Bonscale Pike is a fell in the English Lake District, standing above Howtown on Ullswater. It is the northern end of a spur running north north west from Loadpot Hill on the main ridge of the Far Eastern Fells.

==Topography==
From Loadpot Hill the ridge gradually narrows on the approach to Bonscale Pike, first crossing a marshy area and then the domed intermediate top of Swarth Fell, 1788 ft. The ground from here onward is easy going with a covering of fell grass. Bonscale Pike stands on the north facing point as the boundaries of the ridge converge. Swarthbeck Gill on the east - which separates the fell from its twin, Arthur's Pike - falls to Ullswater through a ravine. The western boundary is formed by Fusedale Beck which also flows to the lake.
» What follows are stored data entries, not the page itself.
(* ===== verification/HostProxies.v ===== *)
(** * Requests to the user's machines

    The proxies for shell commands, files and computer use (daemon/host-proxy-base.ts,
    host-bash-proxy.ts, host-file-proxy.ts, host-cu-proxy.ts, the computer-use tools of
    conversation-surfaces.ts) and the routes their results come back on
    (runtime/routes/host-bash-routes.ts, host-file-routes.ts, host-cu-routes.ts), with the
    rule that both ends belong to the same user (runtime/auth/same-actor.ts).

    Refusals and errors of routes are named, their texts are not modelled.  Numbers of
    pixels are integers. *)
From stdpp Require Import pretty.
From S2P Require Import Prelude JsText RuntimeTypes RiskTypes Surroundings CheckerTypes StreamState EventHub Interactions.

(** ** The same user at both ends *)

Inductive RejectionReason := missing_source | missing_target | mismatch.
Definition detectRejection (sourceActorPrincipalId targetActorPrincipalId : option string) : option RejectionReason :=
  match sourceActorPrincipalId, targetActorPrincipalId with
  | None, _ => Some missing_source
  | _, None => Some missing_target
  | Some s, Some t => if eqs s t then None else Some mismatch
  end.

Inductive AutoResolveResult := auto_match (clientId : string) | auto_none | auto_ambiguous.
Definition pickSameUserAutoResolve (capability : HostProxyCapability) (sourceActorPrincipalId : option string) (h : Hub) : AutoResolveResult :=
  match sourceActorPrincipalId with
  | None => auto_none
  | Some s =>
      match js_filter (λ c, eqos (hc_actorPrincipalId c) (Some s)) (listClientsByCapability capability h) with
      | [] => auto_none
      | [c] => auto_match (hc_clientId c)
      | _ => auto_ambiguous
      end
  end.

Inductive HostRefusal := host_aborted | not_connected | not_capable | ambiguous_user | cross_user | other_users_only | step_limit | no_proxy.

Definition capable (capability : HostProxyCapability) (c : HubClient) : bool := bool_decide (capability ∈ hc_capabilities c).

(** The client a request goes to: the one asked for, or the only one of the user. *)
Definition resolve_target (capability : HostProxyCapability) (asked : option string) (sourceActorPrincipalId : option string) (h : Hub)
    : HostRefusal + option string :=
  match asked with
  | Some id =>
      match getClientById id h with
      | None => inl not_connected
      | Some c => if capable capability c then inr (Some id) else inl not_capable
      end
  | None =>
      match pickSameUserAutoResolve capability sourceActorPrincipalId h with
      | auto_ambiguous => inl ambiguous_user
      | auto_match id => inr (Some id)
      | auto_none => inr None
      end
  end.
Definition enforceSameActor (target : option string) (sourceActorPrincipalId : option string) (h : Hub) : option HostRefusal :=
  t ← target; match detectRejection sourceActorPrincipalId (getActorPrincipalIdForClient t h) with Some _ => Some cross_user | None => None end.
Definition target_actor (target : option string) (h : Hub) : option string := t ← target; getActorPrincipalIdForClient t h.

(** ** The client that answers *)

Inductive RouteError := bad_request | not_found | conflict | forbidden.

(** Who submits a result, by its headers. *)
Record Submitter := mkSubmitter { sm_clientId : option string; sm_actorPrincipalId : option string }.
Definition submitter (identity : LocalIdentity) (rawClientId rawActorPrincipalId : option string) : Submitter :=
  mkSubmitter (header_text rawClientId) (resolveActorPrincipalIdForLocalGuardian identity (header_text rawActorPrincipalId)).

Definition check_submitter (s : Submitter) (targetClientId targetActorPrincipalId : option string) : option RouteError :=
  match targetClientId with
  | None => None
  | Some t =>
      match sm_clientId s with
      | None => Some bad_request
      | Some c => if negb (eqs c t) then Some forbidden
                  else match detectRejection (sm_actorPrincipalId s) targetActorPrincipalId with Some _ => Some forbidden | None => None end
      end
  end.

(** The entry a result is for. *)
Definition peek (kind : InteractionKind) (requestId : option string) (w : World) : RouteError + (string * PendingInteraction) :=
  match requestId with
  | None => inl bad_request
  | Some id =>
      if negb (truthy id) then inl bad_request
      else match get id w with
           | None => inl not_found
           | Some i => if bool_decide (in_kind i = kind) then inr (id, i) else inl conflict
           end
  end.

Definition not_empty (s : option string) : option string := t ← s; if truthy t then Some t else None.

Section proxies.
Context (uuid : nat → string).

Definition host_entry (conversationId : string) (kind : InteractionKind) (target : option string) (resolvable : bool) (meta : Metadata)
    (w : World) : PendingInteraction :=
  mkInteraction (Some conversationId) kind None false target (target_actor target (wd_hub w)) resolvable resolvable resolvable resolvable
    meta None.

(** ** Shell commands *)

(** [dispatchRequest]: the entry carries no callback; the proxy keeps the request in a map
    of its own. *)
Definition dispatchRequest (conversationId : string) (target : option string) (signal : option nat) (w : World) : string * World :=
  let '(id, w0) := draw uuid (by_bash_proxy conversationId target) w in
  let w1 := listen signal id (setTimer id w0) in
  let w2 := set_bash (jset id (conversationId, target) (wd_bash w1)) w1 in
  (id, tell (ev_request id kind_host_bash target) (register id (host_entry conversationId kind_host_bash target false no_metadata w2) w2)).

Definition bash_request (targetClientId : option string) (conversationId : string) (signal : option nat)
    (sourceActorPrincipalId : option string) (w : World) : (HostRefusal + string) * World :=
  if is_aborted signal w then (inl host_aborted, w)
  else
    match resolve_target cap_bash (not_empty targetClientId) sourceActorPrincipalId (wd_hub w) with
    | inl e => (inl e, w)
    | inr target =>
        match enforceSameActor target sourceActorPrincipalId (wd_hub w) with
        | Some e => (inl e, w)
        | None => let '(id, w') := dispatchRequest conversationId target signal w in (inr id, w')
        end
    end.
Bonscale Pike would be unlikely to register as a separate fell, but for the craggy western face. This is seen to best effect from Howtown or from a steamer on Ullswater, and swayed Wainwright to give the top a chapter in its own right.

==Summit==
Depending upon their state of repair, two fine beacons (columnar cairns) may be prominent in the views from below. Bonscale Tower is the lower one, and both are placed on the rim of the crags. The actual summit is marked by a small cairn on a grassy mound, some yards behind. The view is masked to the south by Loadpot Hill, but the Helvellyns are well seen across the lake.

==Ascents==
Ascent is usually from Howtown, a path slanting up across the breast of the fell. The crags can either be rounded to the north via the beacons, or via a more direct line to the south. The latter has no clear path. A fair path runs along the ridge to Loadpot Hill, crossing the High Street Roman road to the south of Brock Crag, a number of old boundary stones being encountered on this route. A traverse can also be made to Arthur's Pike, crossing Swarthbeck Gill near its source.